→ WHAT TO PRODUCE:
Output only the lines below from the one containing "(** * rankpvpn: the" to the one containing "difference of two", exactly as written, both ends kept.
::: SUPPLIED RECORDS
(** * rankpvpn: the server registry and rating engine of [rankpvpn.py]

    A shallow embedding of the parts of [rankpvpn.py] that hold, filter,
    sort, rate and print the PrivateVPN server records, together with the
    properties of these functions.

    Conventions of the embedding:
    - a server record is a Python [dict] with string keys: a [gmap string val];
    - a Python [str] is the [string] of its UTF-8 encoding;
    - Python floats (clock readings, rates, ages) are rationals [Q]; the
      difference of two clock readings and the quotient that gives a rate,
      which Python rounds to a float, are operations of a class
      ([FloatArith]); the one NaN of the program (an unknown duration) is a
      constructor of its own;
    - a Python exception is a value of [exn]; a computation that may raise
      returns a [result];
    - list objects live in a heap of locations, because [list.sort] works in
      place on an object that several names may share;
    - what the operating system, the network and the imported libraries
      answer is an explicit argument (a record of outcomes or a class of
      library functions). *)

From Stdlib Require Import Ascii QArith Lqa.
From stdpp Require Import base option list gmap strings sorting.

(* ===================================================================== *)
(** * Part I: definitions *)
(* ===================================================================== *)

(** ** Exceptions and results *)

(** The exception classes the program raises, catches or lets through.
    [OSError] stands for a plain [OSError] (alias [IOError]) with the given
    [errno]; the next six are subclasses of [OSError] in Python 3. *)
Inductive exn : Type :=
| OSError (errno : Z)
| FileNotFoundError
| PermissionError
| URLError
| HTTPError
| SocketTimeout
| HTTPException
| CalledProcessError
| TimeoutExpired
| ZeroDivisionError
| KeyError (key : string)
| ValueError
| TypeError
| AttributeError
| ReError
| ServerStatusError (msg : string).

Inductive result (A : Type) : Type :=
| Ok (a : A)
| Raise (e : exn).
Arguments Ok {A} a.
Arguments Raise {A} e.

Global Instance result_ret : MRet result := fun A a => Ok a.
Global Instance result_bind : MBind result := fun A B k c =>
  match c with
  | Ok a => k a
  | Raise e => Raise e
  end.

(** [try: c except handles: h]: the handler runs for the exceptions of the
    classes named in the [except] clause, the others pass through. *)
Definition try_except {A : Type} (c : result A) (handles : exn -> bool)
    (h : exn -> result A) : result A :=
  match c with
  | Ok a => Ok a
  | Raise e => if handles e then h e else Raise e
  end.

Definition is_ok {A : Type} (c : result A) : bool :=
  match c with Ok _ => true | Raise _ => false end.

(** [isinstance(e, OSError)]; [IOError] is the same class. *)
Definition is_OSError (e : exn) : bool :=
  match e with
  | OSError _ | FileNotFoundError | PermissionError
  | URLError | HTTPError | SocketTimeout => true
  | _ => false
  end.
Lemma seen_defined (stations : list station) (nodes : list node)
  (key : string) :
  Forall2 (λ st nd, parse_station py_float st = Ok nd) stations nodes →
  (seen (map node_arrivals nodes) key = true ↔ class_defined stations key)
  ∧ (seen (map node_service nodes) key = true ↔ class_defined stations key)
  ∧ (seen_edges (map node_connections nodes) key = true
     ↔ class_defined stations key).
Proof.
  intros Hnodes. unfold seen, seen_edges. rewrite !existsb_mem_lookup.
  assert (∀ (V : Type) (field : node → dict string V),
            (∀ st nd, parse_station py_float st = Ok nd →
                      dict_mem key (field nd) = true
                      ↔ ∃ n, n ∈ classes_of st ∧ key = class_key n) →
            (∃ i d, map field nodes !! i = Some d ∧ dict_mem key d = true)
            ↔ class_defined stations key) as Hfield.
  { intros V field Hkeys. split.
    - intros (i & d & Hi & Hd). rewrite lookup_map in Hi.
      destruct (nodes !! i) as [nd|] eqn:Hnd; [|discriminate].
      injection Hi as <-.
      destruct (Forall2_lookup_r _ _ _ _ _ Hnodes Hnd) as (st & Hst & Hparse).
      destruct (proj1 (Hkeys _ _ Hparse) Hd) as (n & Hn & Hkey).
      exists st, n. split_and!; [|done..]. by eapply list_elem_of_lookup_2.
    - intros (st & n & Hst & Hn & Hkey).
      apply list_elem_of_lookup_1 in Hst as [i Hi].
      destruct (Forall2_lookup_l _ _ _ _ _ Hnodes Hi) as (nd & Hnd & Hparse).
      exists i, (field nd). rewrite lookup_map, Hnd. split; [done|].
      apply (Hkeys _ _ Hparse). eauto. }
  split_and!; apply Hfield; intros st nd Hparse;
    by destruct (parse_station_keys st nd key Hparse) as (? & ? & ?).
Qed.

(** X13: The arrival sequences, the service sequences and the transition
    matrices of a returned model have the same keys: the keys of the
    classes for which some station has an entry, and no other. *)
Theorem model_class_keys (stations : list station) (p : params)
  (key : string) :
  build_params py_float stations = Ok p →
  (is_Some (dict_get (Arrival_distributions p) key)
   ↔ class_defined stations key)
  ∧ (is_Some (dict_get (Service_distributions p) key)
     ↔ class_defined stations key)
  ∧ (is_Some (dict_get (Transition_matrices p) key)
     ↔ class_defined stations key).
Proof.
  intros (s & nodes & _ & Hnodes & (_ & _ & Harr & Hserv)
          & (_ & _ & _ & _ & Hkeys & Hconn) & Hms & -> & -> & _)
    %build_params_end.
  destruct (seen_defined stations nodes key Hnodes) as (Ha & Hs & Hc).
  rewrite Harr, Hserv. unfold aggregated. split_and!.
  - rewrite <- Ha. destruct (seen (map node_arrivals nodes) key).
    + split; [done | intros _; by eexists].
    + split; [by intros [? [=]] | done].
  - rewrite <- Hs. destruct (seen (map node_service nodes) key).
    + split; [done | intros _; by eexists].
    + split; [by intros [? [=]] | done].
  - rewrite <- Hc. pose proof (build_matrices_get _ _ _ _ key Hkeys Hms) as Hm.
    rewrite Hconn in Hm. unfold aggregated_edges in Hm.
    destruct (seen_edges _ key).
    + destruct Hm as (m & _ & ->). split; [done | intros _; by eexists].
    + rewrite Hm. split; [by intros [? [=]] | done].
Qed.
::::::
::: SUPPLIED RECORDS
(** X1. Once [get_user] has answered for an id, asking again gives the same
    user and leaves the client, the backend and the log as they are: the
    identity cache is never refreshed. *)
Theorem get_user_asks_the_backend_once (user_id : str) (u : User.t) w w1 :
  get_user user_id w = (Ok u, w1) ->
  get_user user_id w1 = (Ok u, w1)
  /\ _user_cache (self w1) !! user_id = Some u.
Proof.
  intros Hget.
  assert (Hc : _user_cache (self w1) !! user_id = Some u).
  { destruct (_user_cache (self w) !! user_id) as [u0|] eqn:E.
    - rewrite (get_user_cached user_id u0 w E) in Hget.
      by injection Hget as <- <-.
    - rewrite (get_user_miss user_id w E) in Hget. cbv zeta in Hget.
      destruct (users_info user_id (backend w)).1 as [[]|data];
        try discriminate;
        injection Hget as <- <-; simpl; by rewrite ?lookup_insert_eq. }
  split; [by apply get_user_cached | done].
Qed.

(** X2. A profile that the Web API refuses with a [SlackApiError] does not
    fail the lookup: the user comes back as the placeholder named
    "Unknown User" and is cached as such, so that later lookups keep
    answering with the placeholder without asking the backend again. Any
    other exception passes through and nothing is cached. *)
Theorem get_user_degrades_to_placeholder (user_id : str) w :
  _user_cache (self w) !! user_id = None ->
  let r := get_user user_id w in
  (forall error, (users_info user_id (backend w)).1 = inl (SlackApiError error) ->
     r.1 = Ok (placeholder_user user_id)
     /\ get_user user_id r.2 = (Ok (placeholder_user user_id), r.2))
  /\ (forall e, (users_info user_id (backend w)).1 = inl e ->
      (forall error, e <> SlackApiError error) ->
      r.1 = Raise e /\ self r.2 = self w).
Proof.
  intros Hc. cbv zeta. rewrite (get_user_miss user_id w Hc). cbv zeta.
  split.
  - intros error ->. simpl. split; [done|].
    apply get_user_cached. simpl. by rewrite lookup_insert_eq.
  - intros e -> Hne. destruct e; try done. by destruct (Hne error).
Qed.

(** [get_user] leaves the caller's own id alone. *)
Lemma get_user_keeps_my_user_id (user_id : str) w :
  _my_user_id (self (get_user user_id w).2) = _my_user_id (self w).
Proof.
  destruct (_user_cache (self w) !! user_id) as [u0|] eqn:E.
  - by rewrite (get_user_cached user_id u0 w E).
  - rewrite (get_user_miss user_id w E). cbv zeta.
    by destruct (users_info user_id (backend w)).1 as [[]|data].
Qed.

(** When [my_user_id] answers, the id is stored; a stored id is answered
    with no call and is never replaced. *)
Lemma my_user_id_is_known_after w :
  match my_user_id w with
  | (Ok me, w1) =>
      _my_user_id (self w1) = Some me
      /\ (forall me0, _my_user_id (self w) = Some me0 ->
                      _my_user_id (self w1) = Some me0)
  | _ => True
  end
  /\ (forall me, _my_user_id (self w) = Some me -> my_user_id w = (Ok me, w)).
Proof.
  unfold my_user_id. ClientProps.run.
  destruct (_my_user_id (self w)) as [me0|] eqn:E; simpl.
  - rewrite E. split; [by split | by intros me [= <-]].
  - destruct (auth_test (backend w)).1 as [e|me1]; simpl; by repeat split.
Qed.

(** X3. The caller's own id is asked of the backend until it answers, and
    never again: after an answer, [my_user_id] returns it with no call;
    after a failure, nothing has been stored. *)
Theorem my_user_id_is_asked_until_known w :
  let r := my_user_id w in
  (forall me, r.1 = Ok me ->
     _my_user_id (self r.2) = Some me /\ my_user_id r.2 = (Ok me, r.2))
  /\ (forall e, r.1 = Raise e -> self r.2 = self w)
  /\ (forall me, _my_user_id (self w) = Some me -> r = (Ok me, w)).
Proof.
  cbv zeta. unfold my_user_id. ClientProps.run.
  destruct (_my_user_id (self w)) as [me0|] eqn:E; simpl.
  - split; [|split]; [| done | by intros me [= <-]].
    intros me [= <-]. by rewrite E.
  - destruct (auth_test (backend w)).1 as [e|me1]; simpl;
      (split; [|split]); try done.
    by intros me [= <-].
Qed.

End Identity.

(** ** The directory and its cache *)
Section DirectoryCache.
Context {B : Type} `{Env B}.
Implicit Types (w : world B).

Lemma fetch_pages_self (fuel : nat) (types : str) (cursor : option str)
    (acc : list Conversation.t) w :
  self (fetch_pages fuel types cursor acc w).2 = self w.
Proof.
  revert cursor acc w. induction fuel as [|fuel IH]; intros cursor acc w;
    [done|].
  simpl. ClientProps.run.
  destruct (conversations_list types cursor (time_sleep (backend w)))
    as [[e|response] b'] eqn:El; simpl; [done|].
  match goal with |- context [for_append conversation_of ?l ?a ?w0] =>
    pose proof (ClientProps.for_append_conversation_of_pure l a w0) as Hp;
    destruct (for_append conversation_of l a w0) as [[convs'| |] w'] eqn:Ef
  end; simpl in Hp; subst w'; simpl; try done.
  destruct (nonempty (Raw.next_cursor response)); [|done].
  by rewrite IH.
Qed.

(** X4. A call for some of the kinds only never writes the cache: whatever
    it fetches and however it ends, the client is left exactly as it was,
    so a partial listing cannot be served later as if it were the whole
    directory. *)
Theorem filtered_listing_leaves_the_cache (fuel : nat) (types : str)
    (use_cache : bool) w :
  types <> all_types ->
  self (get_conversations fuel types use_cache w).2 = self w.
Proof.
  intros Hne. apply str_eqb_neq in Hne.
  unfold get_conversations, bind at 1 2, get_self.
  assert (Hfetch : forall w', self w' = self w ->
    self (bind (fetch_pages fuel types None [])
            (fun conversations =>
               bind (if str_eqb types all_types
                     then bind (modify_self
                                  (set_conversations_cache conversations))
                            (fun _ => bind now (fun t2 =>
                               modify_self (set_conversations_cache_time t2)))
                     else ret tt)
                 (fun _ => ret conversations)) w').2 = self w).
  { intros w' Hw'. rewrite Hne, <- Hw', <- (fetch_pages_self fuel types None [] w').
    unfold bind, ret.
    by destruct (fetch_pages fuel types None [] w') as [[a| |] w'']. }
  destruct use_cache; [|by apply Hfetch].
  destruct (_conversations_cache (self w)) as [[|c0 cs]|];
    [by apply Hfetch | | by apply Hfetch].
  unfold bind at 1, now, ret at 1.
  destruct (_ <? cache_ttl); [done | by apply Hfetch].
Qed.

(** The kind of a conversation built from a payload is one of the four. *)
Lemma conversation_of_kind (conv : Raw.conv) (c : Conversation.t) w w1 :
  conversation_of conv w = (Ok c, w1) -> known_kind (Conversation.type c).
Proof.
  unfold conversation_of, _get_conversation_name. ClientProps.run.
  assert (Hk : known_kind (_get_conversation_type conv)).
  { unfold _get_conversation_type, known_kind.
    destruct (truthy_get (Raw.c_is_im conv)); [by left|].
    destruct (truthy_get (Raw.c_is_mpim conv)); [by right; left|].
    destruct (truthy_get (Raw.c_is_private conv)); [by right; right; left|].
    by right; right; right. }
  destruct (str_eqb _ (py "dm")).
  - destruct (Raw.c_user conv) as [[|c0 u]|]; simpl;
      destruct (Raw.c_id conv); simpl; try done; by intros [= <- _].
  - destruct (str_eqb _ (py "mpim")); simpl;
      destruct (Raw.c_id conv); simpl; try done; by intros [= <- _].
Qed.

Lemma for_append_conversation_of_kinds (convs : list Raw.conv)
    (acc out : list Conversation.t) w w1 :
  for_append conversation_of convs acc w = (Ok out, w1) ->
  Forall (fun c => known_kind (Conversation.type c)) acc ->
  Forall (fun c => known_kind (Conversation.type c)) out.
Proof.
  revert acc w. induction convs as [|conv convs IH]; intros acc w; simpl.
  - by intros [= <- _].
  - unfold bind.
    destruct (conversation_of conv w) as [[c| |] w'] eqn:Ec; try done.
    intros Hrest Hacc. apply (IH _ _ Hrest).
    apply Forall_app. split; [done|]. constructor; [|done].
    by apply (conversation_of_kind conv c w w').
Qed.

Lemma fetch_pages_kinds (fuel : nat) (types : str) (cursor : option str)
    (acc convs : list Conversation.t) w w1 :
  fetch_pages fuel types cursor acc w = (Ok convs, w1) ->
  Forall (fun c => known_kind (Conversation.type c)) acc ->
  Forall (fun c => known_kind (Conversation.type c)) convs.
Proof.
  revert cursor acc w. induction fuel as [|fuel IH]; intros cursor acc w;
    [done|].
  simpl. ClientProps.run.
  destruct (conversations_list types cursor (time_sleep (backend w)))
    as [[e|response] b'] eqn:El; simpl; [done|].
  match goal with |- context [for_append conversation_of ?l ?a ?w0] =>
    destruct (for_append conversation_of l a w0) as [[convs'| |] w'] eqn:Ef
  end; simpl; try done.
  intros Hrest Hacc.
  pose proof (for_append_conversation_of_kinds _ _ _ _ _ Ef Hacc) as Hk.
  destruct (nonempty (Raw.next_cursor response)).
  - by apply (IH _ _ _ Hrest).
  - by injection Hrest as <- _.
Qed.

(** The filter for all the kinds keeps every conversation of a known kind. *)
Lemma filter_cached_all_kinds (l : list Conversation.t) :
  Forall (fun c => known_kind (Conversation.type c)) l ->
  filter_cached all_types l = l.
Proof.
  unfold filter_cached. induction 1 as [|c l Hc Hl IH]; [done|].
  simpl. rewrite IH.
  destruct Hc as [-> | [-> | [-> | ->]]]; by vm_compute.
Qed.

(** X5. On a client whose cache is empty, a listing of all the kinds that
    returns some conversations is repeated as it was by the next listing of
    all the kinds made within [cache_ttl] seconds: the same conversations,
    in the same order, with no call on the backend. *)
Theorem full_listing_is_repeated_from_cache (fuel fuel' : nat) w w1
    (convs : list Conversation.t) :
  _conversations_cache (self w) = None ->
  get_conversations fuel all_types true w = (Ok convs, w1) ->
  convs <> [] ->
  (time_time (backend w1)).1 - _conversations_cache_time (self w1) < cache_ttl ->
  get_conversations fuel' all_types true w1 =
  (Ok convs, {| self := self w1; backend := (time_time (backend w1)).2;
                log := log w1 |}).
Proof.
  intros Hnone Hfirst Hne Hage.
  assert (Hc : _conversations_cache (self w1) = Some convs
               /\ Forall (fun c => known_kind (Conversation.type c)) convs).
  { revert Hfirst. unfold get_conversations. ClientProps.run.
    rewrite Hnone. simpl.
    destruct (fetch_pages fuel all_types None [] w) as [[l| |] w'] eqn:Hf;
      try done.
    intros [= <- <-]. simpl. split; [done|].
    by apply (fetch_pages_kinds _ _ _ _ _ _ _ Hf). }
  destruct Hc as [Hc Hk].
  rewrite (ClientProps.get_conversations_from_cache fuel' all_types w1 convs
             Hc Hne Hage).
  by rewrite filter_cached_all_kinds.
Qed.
::::::
→ SOLUTION FOR THIS EXERCISE:
(** * rankpvpn: the server registry and rating engine of [rankpvpn.py]

    A shallow embedding of the parts of [rankpvpn.py] that hold, filter,
    sort, rate and print the PrivateVPN server records, together with the
    properties of these functions.

    Conventions of the embedding:
    - a server record is a Python [dict] with string keys: a [gmap string val];
    - a Python [str] is the [string] of its UTF-8 encoding;
    - Python floats (clock readings, rates, ages) are rationals [Q]; the
      difference of two clock readings and the quotient that gives a rate,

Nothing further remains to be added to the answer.